### What is needed
Reproduce exactly, and only, the lines below from the one containing "(* ===== verification/ResourceLimits.v" through the one containing "available : Z;".

### Working data
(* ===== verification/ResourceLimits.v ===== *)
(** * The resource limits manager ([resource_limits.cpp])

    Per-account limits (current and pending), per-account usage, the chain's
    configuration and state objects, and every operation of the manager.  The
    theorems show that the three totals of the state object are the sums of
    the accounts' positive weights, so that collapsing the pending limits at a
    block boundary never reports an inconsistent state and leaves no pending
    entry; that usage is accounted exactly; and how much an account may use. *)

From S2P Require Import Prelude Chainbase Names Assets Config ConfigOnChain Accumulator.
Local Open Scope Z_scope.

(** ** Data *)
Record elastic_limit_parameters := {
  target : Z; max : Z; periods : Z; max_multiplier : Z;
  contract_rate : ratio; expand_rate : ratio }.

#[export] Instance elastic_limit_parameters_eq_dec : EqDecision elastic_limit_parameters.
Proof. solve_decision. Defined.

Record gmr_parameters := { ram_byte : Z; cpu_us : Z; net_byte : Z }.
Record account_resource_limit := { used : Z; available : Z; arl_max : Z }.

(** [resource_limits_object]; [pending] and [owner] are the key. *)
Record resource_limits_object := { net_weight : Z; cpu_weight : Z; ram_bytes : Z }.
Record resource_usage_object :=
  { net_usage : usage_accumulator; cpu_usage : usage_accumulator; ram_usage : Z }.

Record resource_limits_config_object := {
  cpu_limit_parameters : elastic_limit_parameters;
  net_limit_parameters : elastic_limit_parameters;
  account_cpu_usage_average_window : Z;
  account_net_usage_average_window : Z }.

---

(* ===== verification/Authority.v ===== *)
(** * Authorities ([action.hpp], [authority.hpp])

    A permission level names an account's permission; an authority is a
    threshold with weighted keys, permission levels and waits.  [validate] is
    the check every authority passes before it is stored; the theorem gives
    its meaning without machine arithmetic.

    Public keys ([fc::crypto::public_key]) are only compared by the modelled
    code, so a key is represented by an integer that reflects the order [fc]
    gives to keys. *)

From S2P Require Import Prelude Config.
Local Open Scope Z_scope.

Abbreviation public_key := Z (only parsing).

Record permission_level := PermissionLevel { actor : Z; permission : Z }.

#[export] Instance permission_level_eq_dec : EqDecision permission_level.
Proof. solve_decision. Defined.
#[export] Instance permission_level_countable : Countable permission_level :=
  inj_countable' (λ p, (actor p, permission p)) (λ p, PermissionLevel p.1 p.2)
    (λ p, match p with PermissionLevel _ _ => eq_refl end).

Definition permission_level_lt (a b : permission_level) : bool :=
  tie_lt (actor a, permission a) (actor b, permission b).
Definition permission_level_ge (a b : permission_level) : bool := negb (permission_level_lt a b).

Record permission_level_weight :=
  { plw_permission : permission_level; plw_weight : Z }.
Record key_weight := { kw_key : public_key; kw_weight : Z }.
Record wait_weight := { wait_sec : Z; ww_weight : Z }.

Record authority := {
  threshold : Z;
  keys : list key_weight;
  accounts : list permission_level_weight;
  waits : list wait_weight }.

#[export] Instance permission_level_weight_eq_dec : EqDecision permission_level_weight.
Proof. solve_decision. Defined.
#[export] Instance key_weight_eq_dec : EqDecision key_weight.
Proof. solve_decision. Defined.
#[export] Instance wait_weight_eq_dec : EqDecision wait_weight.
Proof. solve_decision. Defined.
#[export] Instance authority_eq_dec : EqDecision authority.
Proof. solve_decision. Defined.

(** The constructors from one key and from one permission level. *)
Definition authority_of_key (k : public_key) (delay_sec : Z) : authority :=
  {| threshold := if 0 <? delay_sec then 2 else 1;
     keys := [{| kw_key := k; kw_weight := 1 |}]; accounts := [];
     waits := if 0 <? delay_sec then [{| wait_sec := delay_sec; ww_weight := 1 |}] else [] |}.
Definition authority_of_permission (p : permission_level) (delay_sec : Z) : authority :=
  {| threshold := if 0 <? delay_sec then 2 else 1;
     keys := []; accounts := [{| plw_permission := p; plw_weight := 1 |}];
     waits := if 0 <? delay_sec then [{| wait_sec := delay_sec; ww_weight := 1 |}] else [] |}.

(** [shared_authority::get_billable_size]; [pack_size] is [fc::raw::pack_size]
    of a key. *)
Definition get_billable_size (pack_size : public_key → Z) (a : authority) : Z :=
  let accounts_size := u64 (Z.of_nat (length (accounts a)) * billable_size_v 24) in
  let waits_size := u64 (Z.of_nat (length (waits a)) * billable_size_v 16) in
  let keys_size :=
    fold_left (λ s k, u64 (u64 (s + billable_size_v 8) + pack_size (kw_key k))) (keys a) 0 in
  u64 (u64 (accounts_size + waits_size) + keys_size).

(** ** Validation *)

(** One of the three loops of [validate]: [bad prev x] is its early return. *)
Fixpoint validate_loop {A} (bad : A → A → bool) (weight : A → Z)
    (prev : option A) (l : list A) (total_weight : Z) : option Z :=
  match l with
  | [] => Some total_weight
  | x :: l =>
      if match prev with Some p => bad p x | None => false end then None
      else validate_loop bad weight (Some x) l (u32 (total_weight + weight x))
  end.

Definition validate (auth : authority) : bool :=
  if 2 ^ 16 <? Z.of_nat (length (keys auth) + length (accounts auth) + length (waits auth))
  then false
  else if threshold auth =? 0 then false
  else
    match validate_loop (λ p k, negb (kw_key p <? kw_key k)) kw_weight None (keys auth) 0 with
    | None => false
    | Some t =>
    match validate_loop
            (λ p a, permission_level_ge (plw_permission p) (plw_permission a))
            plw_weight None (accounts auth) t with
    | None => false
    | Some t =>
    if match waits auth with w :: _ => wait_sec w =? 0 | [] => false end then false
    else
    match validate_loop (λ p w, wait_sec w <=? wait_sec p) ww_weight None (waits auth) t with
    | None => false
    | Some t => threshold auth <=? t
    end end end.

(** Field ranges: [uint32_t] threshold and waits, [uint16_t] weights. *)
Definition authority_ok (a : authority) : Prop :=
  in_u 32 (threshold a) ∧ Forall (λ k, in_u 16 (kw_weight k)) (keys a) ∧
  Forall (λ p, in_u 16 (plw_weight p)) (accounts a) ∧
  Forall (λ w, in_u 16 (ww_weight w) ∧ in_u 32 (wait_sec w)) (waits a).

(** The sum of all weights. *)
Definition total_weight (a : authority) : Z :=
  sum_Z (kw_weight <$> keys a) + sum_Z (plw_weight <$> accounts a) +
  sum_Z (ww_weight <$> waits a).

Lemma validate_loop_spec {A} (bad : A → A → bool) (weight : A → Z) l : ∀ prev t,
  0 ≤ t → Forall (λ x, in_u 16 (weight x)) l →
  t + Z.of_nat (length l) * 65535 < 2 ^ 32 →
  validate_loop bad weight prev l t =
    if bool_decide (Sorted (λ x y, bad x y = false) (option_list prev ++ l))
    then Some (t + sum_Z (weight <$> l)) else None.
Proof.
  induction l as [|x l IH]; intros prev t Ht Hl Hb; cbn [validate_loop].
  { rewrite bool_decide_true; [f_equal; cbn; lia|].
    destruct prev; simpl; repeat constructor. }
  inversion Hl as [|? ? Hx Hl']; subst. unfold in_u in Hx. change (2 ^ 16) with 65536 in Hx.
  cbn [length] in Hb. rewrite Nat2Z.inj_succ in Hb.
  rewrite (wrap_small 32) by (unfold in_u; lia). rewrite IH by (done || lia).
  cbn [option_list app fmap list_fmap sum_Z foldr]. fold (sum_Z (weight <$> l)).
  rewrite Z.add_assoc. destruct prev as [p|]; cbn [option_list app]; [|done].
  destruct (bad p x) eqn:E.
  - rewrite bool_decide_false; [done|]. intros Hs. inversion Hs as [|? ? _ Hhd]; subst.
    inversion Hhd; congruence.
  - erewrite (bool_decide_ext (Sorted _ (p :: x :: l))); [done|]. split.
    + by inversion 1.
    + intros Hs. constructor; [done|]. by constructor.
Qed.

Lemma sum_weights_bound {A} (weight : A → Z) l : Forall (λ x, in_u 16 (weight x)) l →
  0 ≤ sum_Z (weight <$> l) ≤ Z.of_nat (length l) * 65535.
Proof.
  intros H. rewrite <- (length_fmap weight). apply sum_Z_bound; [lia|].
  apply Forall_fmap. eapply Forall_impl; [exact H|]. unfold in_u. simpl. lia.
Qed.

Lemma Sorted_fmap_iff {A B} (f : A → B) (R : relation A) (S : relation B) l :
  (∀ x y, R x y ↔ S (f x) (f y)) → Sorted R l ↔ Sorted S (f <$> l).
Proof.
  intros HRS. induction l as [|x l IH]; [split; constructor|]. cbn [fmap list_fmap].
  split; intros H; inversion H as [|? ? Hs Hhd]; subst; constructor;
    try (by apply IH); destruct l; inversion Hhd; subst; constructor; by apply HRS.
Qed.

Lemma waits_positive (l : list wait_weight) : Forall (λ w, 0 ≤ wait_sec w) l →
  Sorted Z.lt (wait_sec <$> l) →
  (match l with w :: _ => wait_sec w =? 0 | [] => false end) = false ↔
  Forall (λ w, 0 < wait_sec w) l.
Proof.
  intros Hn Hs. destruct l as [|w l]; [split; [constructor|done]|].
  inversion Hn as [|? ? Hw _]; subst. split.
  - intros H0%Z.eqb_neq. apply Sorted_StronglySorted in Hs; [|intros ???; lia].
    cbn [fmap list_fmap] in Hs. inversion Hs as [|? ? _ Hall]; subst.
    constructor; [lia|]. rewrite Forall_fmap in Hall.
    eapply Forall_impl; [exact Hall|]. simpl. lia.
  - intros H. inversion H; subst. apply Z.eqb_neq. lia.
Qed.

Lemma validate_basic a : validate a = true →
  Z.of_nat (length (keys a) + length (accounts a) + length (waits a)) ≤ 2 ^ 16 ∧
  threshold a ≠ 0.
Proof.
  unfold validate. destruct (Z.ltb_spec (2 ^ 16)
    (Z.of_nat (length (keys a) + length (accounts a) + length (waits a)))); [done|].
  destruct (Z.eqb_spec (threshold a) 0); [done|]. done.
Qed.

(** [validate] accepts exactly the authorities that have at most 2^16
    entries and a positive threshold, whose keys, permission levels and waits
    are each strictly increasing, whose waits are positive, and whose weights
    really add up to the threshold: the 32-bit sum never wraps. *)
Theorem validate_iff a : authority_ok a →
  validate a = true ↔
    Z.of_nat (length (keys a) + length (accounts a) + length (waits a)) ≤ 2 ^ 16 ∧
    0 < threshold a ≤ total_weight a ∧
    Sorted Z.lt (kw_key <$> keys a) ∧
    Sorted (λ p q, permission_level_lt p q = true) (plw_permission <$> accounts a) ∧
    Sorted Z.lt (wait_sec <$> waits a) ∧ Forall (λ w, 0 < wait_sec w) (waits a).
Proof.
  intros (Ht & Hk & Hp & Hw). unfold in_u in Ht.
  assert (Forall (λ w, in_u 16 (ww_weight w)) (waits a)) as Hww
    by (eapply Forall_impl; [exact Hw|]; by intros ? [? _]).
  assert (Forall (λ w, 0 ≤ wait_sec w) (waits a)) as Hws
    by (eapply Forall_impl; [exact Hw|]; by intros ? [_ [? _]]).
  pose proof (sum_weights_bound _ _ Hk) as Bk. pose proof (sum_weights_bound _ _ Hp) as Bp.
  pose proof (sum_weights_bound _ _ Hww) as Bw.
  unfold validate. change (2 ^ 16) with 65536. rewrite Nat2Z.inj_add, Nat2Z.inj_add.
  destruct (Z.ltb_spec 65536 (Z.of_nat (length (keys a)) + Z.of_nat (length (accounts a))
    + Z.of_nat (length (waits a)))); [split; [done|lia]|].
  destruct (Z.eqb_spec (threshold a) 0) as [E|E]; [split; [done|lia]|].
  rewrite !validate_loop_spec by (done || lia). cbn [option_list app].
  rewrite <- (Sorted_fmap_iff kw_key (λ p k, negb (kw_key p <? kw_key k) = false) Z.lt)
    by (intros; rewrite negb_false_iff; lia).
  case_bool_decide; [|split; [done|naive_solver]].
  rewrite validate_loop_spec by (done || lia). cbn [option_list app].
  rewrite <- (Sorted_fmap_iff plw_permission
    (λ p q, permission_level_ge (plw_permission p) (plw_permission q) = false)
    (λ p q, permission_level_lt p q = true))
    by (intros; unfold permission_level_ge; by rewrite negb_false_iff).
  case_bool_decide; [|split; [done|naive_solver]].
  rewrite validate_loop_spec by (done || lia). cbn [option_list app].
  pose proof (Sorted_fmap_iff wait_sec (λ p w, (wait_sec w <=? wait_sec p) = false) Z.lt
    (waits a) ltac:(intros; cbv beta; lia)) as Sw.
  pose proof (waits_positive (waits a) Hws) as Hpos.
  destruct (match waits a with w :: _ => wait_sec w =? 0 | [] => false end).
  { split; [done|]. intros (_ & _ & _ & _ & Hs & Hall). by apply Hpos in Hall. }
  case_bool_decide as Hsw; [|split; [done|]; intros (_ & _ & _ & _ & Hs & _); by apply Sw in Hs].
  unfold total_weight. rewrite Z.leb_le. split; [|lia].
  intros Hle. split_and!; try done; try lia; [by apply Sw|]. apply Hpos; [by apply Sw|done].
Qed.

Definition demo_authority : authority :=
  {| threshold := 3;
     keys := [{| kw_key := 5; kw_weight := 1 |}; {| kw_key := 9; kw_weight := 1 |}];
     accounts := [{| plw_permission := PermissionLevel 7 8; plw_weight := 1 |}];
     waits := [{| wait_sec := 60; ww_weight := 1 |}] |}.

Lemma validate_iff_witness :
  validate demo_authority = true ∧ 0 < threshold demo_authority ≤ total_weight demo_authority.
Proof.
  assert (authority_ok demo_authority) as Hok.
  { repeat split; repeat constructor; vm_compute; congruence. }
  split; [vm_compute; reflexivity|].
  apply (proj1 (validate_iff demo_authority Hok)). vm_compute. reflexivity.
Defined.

### Worked solution
(* ===== verification/ResourceLimits.v ===== *)
(** * The resource limits manager ([resource_limits.cpp])

    Per-account limits (current and pending), per-account usage, the chain's
    configuration and state objects, and every operation of the manager.  The
    theorems show that the three totals of the state object are the sums of
    the accounts' positive weights, so that collapsing the pending limits at a
    block boundary never reports an inconsistent state and leaves no pending
    entry; that usage is accounted exactly; and how much an account may use. *)

From S2P Require Import Prelude Chainbase Names Assets Config ConfigOnChain Accumulator.
Local Open Scope Z_scope.

(** ** Data *)
Record elastic_limit_parameters := {
  target : Z; max : Z; periods : Z; max_multiplier : Z;
  contract_rate : ratio; expand_rate : ratio }.

#[export] Instance elastic_limit_parameters_eq_dec : EqDecision elastic_limit_parameters.
Proof. solve_decision. Defined.

Record gmr_parameters := { ram_byte : Z; cpu_us : Z; net_byte : Z }.
Record account_resource_limit := { used : Z; available : Z; arl_max : Z }.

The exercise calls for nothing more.